[Given entries — start]

(** The inner loop of [_initialize] that fills row [j] of [_c]. *)
Lemma initialize_c_row (d : nat) (m : string) (times : list R) (j : nat)
    (_l : R -> dual) (c c' : list (list R)) :
  integration_time collocation_points d m = Ok times ->
  length c = (d + 1)%nat ->
  Forall (fun row => length row = (d + 1)%nat) c ->
  (j <= d)%nat ->
  for_each (seq 0 (d + 1)) c
    (fun r _c =>
       t_r <- integration_time_at collocation_points d m r ;;
       Ok (set_entry2 _c j r (snd (_l t_r)))) = Ok c' ->
  length c' = (d + 1)%nat /\
  Forall (fun row => length row = (d + 1)%nat) c' /\
  (forall r, (r <= d)%nat ->
             entry2 c' j r = Ok (snd (_l (nth r times 0)))) /\
  (forall i r, i <> j -> entry2 c' i r = entry2 c i r).
Proof.
  intros Htimes Hlen Hrows Hj H.
  assert (Hinv : length c' = (d + 1)%nat /\
                 Forall (fun row => length row = (d + 1)%nat) c' /\
                 (forall r, (r < 0 + (d + 1))%nat ->
                            entry2 c' j r = Ok (snd (_l (nth r times 0)))) /\
                 (forall i r, i <> j -> entry2 c' i r = entry2 c i r)).
  { eapply (for_each_seq_inv
              (fun k (c' : list (list R)) =>
                 length c' = (d + 1)%nat /\
                 Forall (fun row => length row = (d + 1)%nat) c' /\
                 (forall r, (r < k)%nat ->
                            entry2 c' j r = Ok (snd (_l (nth r times 0)))) /\
                 (forall i r, i <> j -> entry2 c' i r = entry2 c i r)));
      [| | exact H].
    - repeat split; [exact Hlen | exact Hrows | intros r Hr; lia].
    - intros r s s' Hr (Hl & Hrw & Hrow & Hother) Hbody.
      apply bind_Ok in Hbody as (t_r & Ht_r & Hbody).
      inversion Hbody; subst s'; clear Hbody.
      rewrite (integration_time_at_nth collocation_points d m times r t_r
                 Htimes Ht_r).
      split; [now rewrite set_entry2_length |].
      split; [now apply set_entry2_rows |]. split.
      + intros r' Hr'. destruct (decide (r' = r)) as [->|Hne].
        * apply (entry2_set_entry2_eq s (d + 1)); [exact Hl | exact Hrw | |];
            lia.
        * rewrite entry2_set_entry2_ne by (right; exact Hne).
          apply Hrow. lia.
      + intros i r' Hi.
        rewrite entry2_set_entry2_ne by (left; exact Hi).
        now apply Hother. }
  destruct Hinv as (Hl & Hrw & Hrow & Hother).
  repeat split; [exact Hl | exact Hrw | | exact Hother].
  intros r Hr. apply Hrow. lia.
Qed.

(** What one turn of the outer loop of [_initialize] writes in [_c]. *)
Lemma initialize_body_c (d : nat) (m : string) (times : list R) (j : nat)
    (cd cd' : list (list R) * list R) :
  integration_time collocation_points d m = Ok times ->
  length (fst cd) = (d + 1)%nat ->
  Forall (fun row => length row = (d + 1)%nat) (fst cd) ->
  (j <= d)%nat ->
  initialize_body collocation_points d m j cd = Ok cd' ->
  exists _l,
    lagrange collocation_points d m j = Ok _l /\
    length (fst cd') = (d + 1)%nat /\
    Forall (fun row => length row = (d + 1)%nat) (fst cd') /\
    (forall r, (r <= d)%nat ->
               entry2 (fst cd') j r = Ok (snd (_l (nth r times 0)))) /\
    (forall i r, i <> j -> entry2 (fst cd') i r = entry2 (fst cd) i r).
Proof.
  intros Htimes Hlen Hrows Hj H. unfold initialize_body in H. cbv zeta in H.
  apply bind_Ok in H as (_l0 & _ & H).
  apply bind_Ok in H as (_l & H_l & H).
  apply bind_Ok in H as (c' & Hc' & H).
  inversion H; subst cd'; clear H. cbn [fst].
  exists _l. split; [exact H_l |].
  unfold range in Hc'.
  replace (d + 1 - 0)%nat with (d + 1)%nat in Hc' by lia.
  exact (initialize_c_row d m times j _l (fst cd) c' Htimes Hlen Hrows Hj
           Hc').
Qed.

[Given entries — finish]

Give again, exactly, every line from the one holding "Lemma initialize_body_c (d" to the last line of the data.

Lemma initialize_body_c (d : nat) (m : string) (times : list R) (j : nat)
    (cd cd' : list (list R) * list R) :
  integration_time collocation_points d m = Ok times ->
  length (fst cd) = (d + 1)%nat ->
  Forall (fun row => length row = (d + 1)%nat) (fst cd) ->
  (j <= d)%nat ->
  initialize_body collocation_points d m j cd = Ok cd' ->
  exists _l,
    lagrange collocation_points d m j = Ok _l /\
    length (fst cd') = (d + 1)%nat /\
    Forall (fun row => length row = (d + 1)%nat) (fst cd') /\
    (forall r, (r <= d)%nat ->
               entry2 (fst cd') j r = Ok (snd (_l (nth r times 0)))) /\
    (forall i r, i <> j -> entry2 (fst cd') i r = entry2 (fst cd) i r).
Proof.
  intros Htimes Hlen Hrows Hj H. unfold initialize_body in H. cbv zeta in H.
  apply bind_Ok in H as (_l0 & _ & H).
  apply bind_Ok in H as (_l & H_l & H).
  apply bind_Ok in H as (c' & Hc' & H).
  inversion H; subst cd'; clear H. cbn [fst].
  exists _l. split; [exact H_l |].
  unfold range in Hc'.
  replace (d + 1 - 0)%nat with (d + 1)%nat in Hc' by lia.
  exact (initialize_c_row d m times j _l (fst cd) c' Htimes Hlen Hrows Hj
           Hc').
Qed.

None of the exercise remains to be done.